What would an illustrator use this for? Sometimes we need to reference a pose and human anatomy, but can't be bothered to go get a friend and shoot our own photo material. Some use mannequins, others will use a 3D dummy in Poser. I used to use my own rigged character, but not very often. The rig wasn't well done, there was a lot of weird stretching of skin, unnatural joint movement and so on.

Here's where today's recommendation comes in - BlenRig 4 for the Blender 3D package. The best thing about it? It's completely free!

Blender


"Blender is the free open source 3D content creation suite, available for all major operating systems under the GNU Public License."

http://www.blender.org/

Blender does take some getting used to, especially if you've ever used other 3D packages. The UI seems unintuitive, but the "free" part helps with getting over that. ;)

BlenRig


"BlenRig is an Auto Rigging & Skinning System for Blender 2.5+ series.
It features an adjustable rig which proportions can be changed  to fit existing models, or to create a new character based on a previously rigged mesh."

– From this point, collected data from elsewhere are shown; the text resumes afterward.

Definition sys_inserted : Sys :=
  {| sys_db := inserted.1; sys_sessions := <[0 := inserted.2]> (<[0 := session_new]> ∅) |}.
Lemma insert_run : durable_run db0 sys_inserted.
Proof.
  refine (durable_more _ {| sys_db := db0; sys_sessions := <[0 := session_new]> ∅ |} _ _ _).
  { refine (durable_more _ _ _ (durable_start _) _). by constructor. }
  refine (du_execute db0 _ 0 session_new fine "INSERT 3" inserted.1 inserted.2 (RRowsAffected 1) _ _ _ _ _ insert_runs _ _ _).
  - apply lookup_insert_eq.
  - reflexivity.
  - discriminate.
  - by apply (text_valid ["I"; "N"; "S"; "E"; "R"; "T"; " "; "3"]).
  - vm_compute. reflexivity.
  - intros ds Hl%insert_logged. rewrite Hl. exact insert_recordable.
  - exact expected_settled.
  - exact (eq_refl (stored (snapshot_of 1000 expected))).
Qed.

Lemma inserted_rows :
  (λ t, (tb_schema t, tb_rows t)) <$> cat_tables (db_catalog (sys_db sys_inserted)) !! "t"
  = Some (tb_schema (table_of expected), [[VInteger 3; VText "c"]]).
Proof. vm_compute. reflexivity. Qed.

Lemma torn_line_ok : tail_ok torn_line.
Proof.
  right. exists created, 9. split_and!; [apply record_written|apply Nat.ltb_lt; vm_compute; reflexivity| |vm_compute; reflexivity].
  unfold torn_line, log_line. apply substring_short. apply Nat.leb_le. vm_compute. reflexivity.
Qed.

Lemma committed_data_survives_witness :
  ∃ file d2, disk_wal (db_disk (sys_db sys_inserted)) = Some file ∧
    open_with_options (with_wal (db_disk (sys_db sys_inserted)) (Some (file +:+ torn_line))) options = Ok d2 ∧
    (λ t, (tb_schema t, tb_rows t)) <$> cat_tables (db_catalog d2) !! "t"
    = Some (tb_schema (table_of expected), [[VInteger 3; VText "c"]]).
Proof.
  destruct (committed_data_survives db0 sys_inserted torn_line options db0_durable db0_cache_ok insert_run
    torn_line_ok) as (file & d2 & Hf & Ho & _ & Hrows).
  exists file, d2. split; [exact Hf|]. split; [exact Ho|]. rewrite Hrows. exact inserted_rows.
Defined.
End durable_examples.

http://jpbouza.com.ar/wp/blenrig/

More importantly for artists, it's very easy to adjust the pose of the character. The default model is very good, if a bit boring muscled guy. You can get other models already rigged in this system too!
(and everything you need to know about this system is covered by video tutorials)

You can do lots just with the default guy too, you can change scale of his parts separately, or stretch and  squish them at will - so you'll get your dwarf/ogre reference as well.

Now it's not some super lifelike "muscles sliding over bones under skin" type of rig, but it deforms VERY well. Especially for quick reference of human anatomy in perspective and a particular pose you'd be hard pressed to find a better system.